--- PROBLEM TO WORK ON ---
Give back only the lines in the records below from the one with "Fixpoint find_index (n" to the one with "mret (s_sum + s, c_sum + c)%f32.", both inclusive, word for word.

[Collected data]
(* ===== verification/FocMeasure.v ===== *)
(** * FocMeasure: the measurements of the FOC driver (src/mcpwm_foc.c)

    They run in a thread of their own: they lock the motor interface, put
    targets into the variables of the driver, and sleep while the interrupt
    handler works.  What happens during a sleep is the interface [Sleep].  The
    configuration they change for a while is the one [m_conf] of
    mc_interface.c holds, to which the driver's [m_conf] points.  Text for the
    terminal is left out. *)
From S2P Require Import Prelude Float32 McTypes Motor Flash Eeprom Utils World Transmit.
From S2P Require Import Transmit McInterface Timeout ConfGeneral McpwmState FocState Foc.

(** Where the driver's variables are in the hardware state. *)
Class FocIn (D : Type) : Type := { foc_of : D -> foc; foc_put : foc -> D -> D }.

(** [sincosf], [atan2f] and [roundf] of the C library. *)
Class LibmTrig : Type := {
  sincosf : f32 -> f32 * f32;
  atan2f : f32 -> f32 -> f32;
  roundf : f32 -> f32
}.

Section FocMeasure.
Context {D F : Type} `{FocIn D} `{Sleep D F} `{LibmTrig}.
Abbreviation M := (ST (world D F)).

Definition foc_run {A} (m : PF A) : M A := fun w =>
  match m (foc_of (w_hw w)) with
  | Some (a, s) => Some (a, w <| w_hw := foc_put s (w_hw w) |>)
  | None => None
  end.

(** The configuration through the driver's pointer. *)
Definition the_conf {A} (f : mc_configuration -> A) : M A := c ← mci m_conf; mret (f c).

Definition override_phase (x : f32) : M unit :=
  foc_run (fvar_set (fun v => v <| m_phase_now_override := x |>)).

(** [for (float i = from; i < to; i += step) { m_phase_now_override = i; sleep ms; }] *)
Fixpoint rotate_up (fuel : nat) (i to step : f32) (ms : Z) : M unit :=
  match fuel with
  | O => st_fail
  | S fuel =>
      if (i <? to)%f32 then
        override_phase i;; chThdSleepMilliseconds ms;; rotate_up fuel (i + step)%f32 to step ms
      else mret tt
  end.

Fixpoint rotate_down (fuel : nat) (i to step : f32) (ms : Z) : M unit :=
  match fuel with
  | O => st_fail
  | S fuel =>
      if (i >? to)%f32 then
        override_phase i;; chThdSleepMilliseconds ms;; rotate_down fuel (i - step)%f32 to step ms
      else mret tt
  end.

Definition rotate_fuel : nat := 2000.
Definition rotate_step : f32 := (M_2PI / f_of_int 500)%f32.

(** The common start: the motor is locked to an angle with a current. *)
Definition start_override (id_set iq_set : f32) : M unit :=
  foc_run (fvar_set (fun v => v <| m_phase_override := true |> <| m_id_set := id_set |>
    <| m_iq_set := iq_set |> <| m_control_mode := CONTROL_MODE_CURRENT |>
    <| m_state := MC_STATE_RUNNING |>)).

Definition stop_override : M unit :=
  foc_run (fvar_set (fun v => v <| m_id_set := f0 |> <| m_iq_set := f0 |>
                                <| m_phase_override := false |>);;
           release).

Definition clear_samples : M unit :=
  foc_run (smp_set (fun m => m <| avg_current_tot := f0 |> <| avg_voltage_tot := f0 |>
                               <| sample_num := 0 |>)).

(** ** Resistance *)

(** [while (sample_num < samples) { sleep; if (++cnt > 10000) break; }] *)
Fixpoint wait_samples (n : nat) (samples : Z) : M unit :=
  match n with
  | O => mret tt
  | S n =>
      k ← foc_run (smp sample_num);
      if k <? samples then chThdSleepMilliseconds 1;; wait_samples n samples else mret tt
  end.

(** The two averages. *)
Definition averages : M (f32 * f32) :=
  m ← foc_run (smp id);
  mret (avg_current_tot m / f_of_int (sample_num m), avg_voltage_tot m / f_of_int (sample_num m))%f32.

Definition mcpwm_foc_measure_resistance (current : f32) (samples : Z) : M f32 :=
  mc_interface_lock;;
  start_override f0 current;;
  override_phase f0;;
  tout ← timeout_get_timeout_msec;
  tout_c ← timeout_get_brake_current;
  timeout_configure 60000 f0;;
  chThdSleepMilliseconds 1000;;
  clear_samples;;
  wait_samples 10001 samples;;
  '(current_avg, voltage_avg) ← averages;
  stop_override;;
  timeout_configure tout tout_c;;
  mc_interface_unlock;;
  mret ((voltage_avg / current_avg) * TWO_THIRDS)%f32.

(** ** Inductance *)

(** Waits until the interrupt handler has taken one sample: the rest of the
    [n] rounds, 0 after a timeout. *)
Fixpoint wait_inductance (n : nat) : M nat :=
  match n with
  | O => mret O
  | S n' =>
      b ← foc_run (smp measure_inductance_now);
      if b : bool then chThdSleepMilliseconds 1;; wait_inductance n' else mret n
  end.

Fixpoint inductance_samples (samples : nat) (budget : nat) : M unit :=
  match samples with
  | O => mret tt
  | S samples =>
      foc_run (smp_set (fun m => m <| measure_inductance_now := true |>));;
      rest ← wait_inductance budget;
      match rest with O => mret tt | _ => inductance_samples samples rest end
  end.

(** The inductance and the current used. *)
Definition mcpwm_foc_measure_inductance (duty : f32) (samples : Z) : M (f32 * f32) :=
  clear_samples;;
  foc_run (smp_set (fun m => m <| measure_inductance_duty := duty |>));;
  tout ← timeout_get_timeout_msec;
  tout_c ← timeout_get_brake_current;
  timeout_configure 60000 f0;;
  mc_interface_lock;;
  inductance_samples (Z.to_nat samples) 5001;;
  timeout_configure tout tout_c;;
  mc_interface_unlock;;
  '(avg_current, avg_voltage) ← averages;
  arr ← foc_run (ftim foc_TIM1_ARR);
  m ← foc_run (smp id);
  let clock := f_of_int SYSTEM_CORE_CLOCK in
  let t := (f_of_int arr * measure_inductance_duty m / clock
            - f_of_int (MCPWM_FOC_INDUCTANCE_SAMPLE_CNT_OFFSET
                        + MCPWM_FOC_INDUCTANCE_SAMPLE_RISE_COMP) / clock)%f32 in
  mret (((avg_voltage * t) / avg_current) * f_of_int 1000000 * TWO_THIRDS, avg_current)%f32.

(** ** Both *)

Definition set_frequency : M unit :=
  c ← mci m_conf;
  foc_run (TIMER_UPDATE_SAMP_TOP (u32 (foc_top c - 2)) 5 (foc_top c)).

(** [for (float i = 2.0; i < l_current_max / 2.0; i *= 1.5)]: [i_last]. *)
Fixpoint find_current (fuel : nat) (i : f32) : M f32 :=
  match fuel with
  | O => st_fail
  | S fuel =>
      max ← the_conf l_current_max;
      if (i <? max / f_of_int 2)%f32 then
        res_tmp ← mcpwm_foc_measure_resistance i 20;
        if (i >? flit 5 10 / res_tmp)%f32 then mret i
        else find_current fuel (i * flit 15 10)%f32
      else mret f0
  end.

(** [for (float i = 0.02; i < 0.5; i *= 1.5)]: [duty_last]. *)
Fixpoint find_duty (fuel : nat) (i i_last : f32) : M f32 :=
  match fuel with
  | O => st_fail
  | S fuel =>
      if (i <? flit 5 10)%f32 then
        '(_, i_tmp) ← mcpwm_foc_measure_inductance i 20;
        if (i_tmp >=? i_last)%f32 then mret i
        else find_duty fuel (i * flit 15 10)%f32 i_last
      else mret f0
  end.

(** The result, the resistance and the inductance. *)
Definition mcpwm_foc_measure_res_ind : M (bool * f32 * f32) :=
  f_sw_old ← the_conf foc_f_sw;
  kp_old ← the_conf foc_current_kp;
  ki_old ← the_conf foc_current_ki;
  set_conf (fun c => c <| foc_f_sw := f_of_int 10000 |> <| foc_current_kp := flit 1 100 |>
                       <| foc_current_ki := f_of_int 10 |>);;
  set_frequency;;
  i_last ← find_current 300 (f_of_int 2);
  max ← the_conf l_current_max;
  let i_last := if (i_last <? flit 1 100)%f32 then (max / f_of_int 2)%f32 else i_last in
  res ← mcpwm_foc_measure_resistance i_last 500;
  set_conf (fun c => c <| foc_f_sw := f_of_int 3000 |>);;
  set_frequency;;
  duty_last ← find_duty 20 (flit 2 100) i_last;
  '(ind, _) ← mcpwm_foc_measure_inductance duty_last 500;
  set_conf (fun c => c <| foc_f_sw := f_sw_old |> <| foc_current_kp := kp_old |>
                       <| foc_current_ki := ki_old |>);;
  set_frequency;;
  mret (true, res, ind).

(** ** Hall sensors *)

(** [sin_hall], [cos_hall] and [hall_iterations]. *)
Definition hall_sums : Type := list f32 * list f32 * list Z.

Definition add_hall (hall : Z) (angle : f32) (t : hall_sums) : option hall_sums :=
  let '(sin_hall, cos_hall, iterations) := t in
  let '(s, c) := sincosf angle in
  s0 ← sin_hall !!? hall; c0 ← cos_hall !!? hall; n ← iterations !!? hall;
  sin_hall ← put_ix hall (s0 + s)%f32 sin_hall;
  cos_hall ← put_ix hall (c0 + c)%f32 cos_hall;
  iterations ← put_ix hall (i32 (n + 1)) iterations;
  Some (sin_hall, cos_hall, iterations).

(** [n] positions, [i], [i + step], ... degrees. *)
Fixpoint hall_turn (n : nat) (i step : Z) (t : hall_sums) : M hall_sums :=
  match n with
  | O => mret t
  | S n =>
      override_phase (f_of_int i * M_PI / f_of_int 180)%f32;;
      chThdSleepMilliseconds 5;;
      hall ← foc_run read_hall;
      angle ← foc_run (fvar m_phase_now_override);
      t ← lift_opt (add_hall hall angle t);
      hall_turn n (i + step) step t
  end.

Fixpoint hall_turns (k : nat) (n : nat) (i step : Z) (t : hall_sums) : M hall_sums :=
  match k with
  | O => mret t
  | S k => t ← hall_turn n i step t; hall_turns k n i step t
  end.

(** One entry of the table. *)
Definition hall_entry (s c : f32) (n : Z) : Z :=
  if 30 <? n then
    let ang := utils_norm_angle (atan2f s c * f_of_int 180 / M_PI)%f32 in
    u8 (f2u32 (ang * f_of_int 200 / f_of_int 360)%f32)
  else 255.

(** The table and the number of invalid entries. *)
Definition hall_result (t : hall_sums) : list Z * Z :=
  let '(sin_hall, cos_hall, iterations) := t in
  let table := zip_with (fun sc n => hall_entry sc.1 sc.2 n) (zip sin_hall cos_hall) iterations in
  (table, Z.of_nat (length (filter (fun n => n <= 30) iterations))).

Definition mcpwm_foc_hall_detect (current : f32) : M (bool * list Z) :=
  mc_interface_lock;;
  start_override current f0;;
  tout ← timeout_get_timeout_msec;
  tout_c ← timeout_get_brake_current;
  timeout_configure 60000 f0;;
  override_phase f0;;
  chThdSleepMilliseconds 1000;;
  let t := (replicate 8 f0, replicate 8 f0, replicate 8 0) in
  t ← hall_turns 3 360 0 1 t;
  t ← hall_turns 3 361 360 (-1) t;
  stop_override;;
  timeout_configure tout tout_c;;
  let '(table, fails) := hall_result t in
  mc_interface_unlock;;
  mret (fails =? 2, table).

(** ** Encoder *)

Definition the_encoder : M f32 := foc_run (ang m_phase_now_encoder).
Definition the_override : M f32 := foc_run (fvar m_phase_now_override).

(** [while (!encoder_index_found()) { one turn; if (++cnt > 30) break; }] *)
Fixpoint find_index (n : nat) : M unit :=
  match n with
  | O => mret tt
  | S n =>
      found ← foc_run (finp foc_encoder_index_found);
      if found : bool then mret tt
      else rotate_up rotate_fuel f0 M_2PI rotate_step 1;; find_index n
  end.

(** [(2.0 / 3.0) * M_PI] *)
Definition third_turn : f32 := (TWO_THIRDS * M_PI)%f32.

(** One movement by a third of an electrical turn: the angle the encoder moved. *)
Definition third_step (up : bool) : M f32 :=
  phase_old ← the_encoder;
  p ← the_override;
  (if up then rotate_up rotate_fuel p (p + third_turn)%f32 rotate_step 1
   else rotate_down rotate_fuel p (p - third_turn)%f32 rotate_step 1);;
  p ← the_override;
  p ← lift_opt (utils_norm_angle_rad angle_fuel p);
  override_phase p;;
  chThdSleepMilliseconds 300;;
  phase ← the_encoder;
  lift_opt (if up then utils_angle_difference_rad angle_fuel phase phase_old
            else utils_angle_difference_rad angle_fuel phase_old phase).

(** At most [n] movements, until the encoder is back at [first]. *)
Fixpoint third_steps (n : nat) (up : bool) (i : Z) (first s_sum c_sum : f32) : M (f32 * f32) :=
  match n with
  | O => mret (s_sum, c_sum)
  | S n =>
      diff ← third_step up;
      let '(s, c) := sincosf diff in
      let s_sum := (s_sum + s)%f32 in
      let c_sum := (c_sum + c)%f32 in
      phase ← the_encoder;
      d ← lift_opt (utils_angle_difference_rad angle_fuel phase first);
      if (3 <? i) && (fabs d <? fabs (diff / f_of_int 2))%f32 then mret (s_sum, c_sum)
      else third_steps n up (i + 1) first s_sum c_sum
  end.

(** The offset at one of [it_ofs] positions. *)
Definition offset_step (it_ofs i : Z) (s_sum c_sum : f32) : M (f32 * f32) :=
  ratio ← the_conf foc_encoder_ratio;
  override_phase (f_of_int i * f_of_int 2 * M_PI * ratio / f_of_int it_ofs)%f32;;
  chThdSleepMilliseconds 500;;
  phase ← the_encoder;
  p ← the_override;
  diff ← lift_opt (utils_angle_difference_rad angle_fuel phase p);
  let '(s, c) := sincosf diff in
  mret (s_sum + s, c_sum + c)%f32.

Fixpoint offset_steps (n : nat) (it_ofs i step : Z) (s_sum c_sum : f32) : M (f32 * f32) :=
  match n with
  | O => mret (s_sum, c_sum)
  | S n =>
      '(s_sum, c_sum) ← offset_step it_ofs i s_sum c_sum;
      offset_steps n it_ofs (i + step) step s_sum c_sum
  end.

(** [atan2f(s, c) * 180.0 / M_PI] *)
Definition atan2_deg (s c : f32) : f32 := (atan2f s c * f_of_int 180 / M_PI)%f32.

(** Inversion and ratio from the sums. *)
Definition inverted_ratio (s_sum c_sum : f32) : bool * f32 :=
  let diff := atan2_deg s_sum c_sum in
  ((diff <? f0)%f32, roundf (TWO_THIRDS * f_of_int 180 / fabs diff)%f32).

(** The offset, the ratio and whether the encoder is inverted. *)
Definition mcpwm_foc_encoder_detect (current : f32) : M (f32 * f32 * bool) :=
  mc_interface_lock;;
  start_override current f0;;
  tout ← timeout_get_timeout_msec;
  tout_c ← timeout_get_brake_current;
  timeout_configure 600000 f0;;
  c_old ← mci m_conf;
  set_conf (fun c => c <| foc_encoder_offset := f0 |> <| foc_encoder_inverted := false |>
                       <| foc_encoder_ratio := f1 |>);;
  find_index 31;;
  rotate_up rotate_fuel f0 M_2PI rotate_step 1;;
  chThdSleepMilliseconds 1000;;
  first ← the_encoder;
  '(s_sum, c_sum) ← third_steps 20 true 0 first f0 f0;
  first ← the_encoder;
  '(s_sum, c_sum) ← third_steps 20 false 0 first s_sum c_sum;
  let '(inverted, ratio) := inverted_ratio s_sum c_sum in
  set_conf (fun c => c <| foc_encoder_inverted := inverted |> <| foc_encoder_ratio := ratio |>);;
  p ← the_override;
  rotate_up rotate_fuel p M_2PI rotate_step 2;;
  ratio_now ← the_conf foc_encoder_ratio;
  let it_ofs := f2i32 (ratio_now * f_of_int 3)%f32 in
  '(s_sum, c_sum) ← offset_steps (Z.to_nat it_ofs) it_ofs 0 1 f0 f0;
  '(s_sum, c_sum) ← offset_steps (Z.to_nat it_ofs) it_ofs it_ofs (-1) s_sum c_sum;
  let offset := utils_norm_angle (atan2_deg s_sum c_sum) in
  stop_override;;
  set_conf (fun c => c <| foc_encoder_inverted := foc_encoder_inverted c_old |>
                       <| foc_encoder_offset := foc_encoder_offset c_old |>
                       <| foc_encoder_ratio := foc_encoder_ratio c_old |>);;
  timeout_configure tout tout_c;;
  mc_interface_unlock;;
  mret (offset, ratio, inverted).
End FocMeasure.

--- EXERCISE RESPONSE ---
Fixpoint find_index (n : nat) : M unit :=
  match n with
  | O => mret tt
  | S n =>
      found ← foc_run (finp foc_encoder_index_found);
      if found : bool then mret tt
      else rotate_up rotate_fuel f0 M_2PI rotate_step 1;; find_index n
  end.

(** [(2.0 / 3.0) * M_PI] *)
Definition third_turn : f32 := (TWO_THIRDS * M_PI)%f32.

(** One movement by a third of an electrical turn: the angle the encoder moved. *)
Definition third_step (up : bool) : M f32 :=
  phase_old ← the_encoder;
  p ← the_override;
  (if up then rotate_up rotate_fuel p (p + third_turn)%f32 rotate_step 1
   else rotate_down rotate_fuel p (p - third_turn)%f32 rotate_step 1);;
  p ← the_override;
  p ← lift_opt (utils_norm_angle_rad angle_fuel p);
  override_phase p;;
  chThdSleepMilliseconds 300;;
  phase ← the_encoder;
  lift_opt (if up then utils_angle_difference_rad angle_fuel phase phase_old
            else utils_angle_difference_rad angle_fuel phase_old phase).

(** At most [n] movements, until the encoder is back at [first]. *)
Fixpoint third_steps (n : nat) (up : bool) (i : Z) (first s_sum c_sum : f32) : M (f32 * f32) :=
  match n with
  | O => mret (s_sum, c_sum)
  | S n =>
      diff ← third_step up;
      let '(s, c) := sincosf diff in
      let s_sum := (s_sum + s)%f32 in
      let c_sum := (c_sum + c)%f32 in
      phase ← the_encoder;
      d ← lift_opt (utils_angle_difference_rad angle_fuel phase first);
      if (3 <? i) && (fabs d <? fabs (diff / f_of_int 2))%f32 then mret (s_sum, c_sum)
      else third_steps n up (i + 1) first s_sum c_sum
  end.

(** The offset at one of [it_ofs] positions. *)
Definition offset_step (it_ofs i : Z) (s_sum c_sum : f32) : M (f32 * f32) :=
  ratio ← the_conf foc_encoder_ratio;
  override_phase (f_of_int i * f_of_int 2 * M_PI * ratio / f_of_int it_ofs)%f32;;
  chThdSleepMilliseconds 500;;
  phase ← the_encoder;
  p ← the_override;
  diff ← lift_opt (utils_angle_difference_rad angle_fuel phase p);
  let '(s, c) := sincosf diff in
  mret (s_sum + s, c_sum + c)%f32.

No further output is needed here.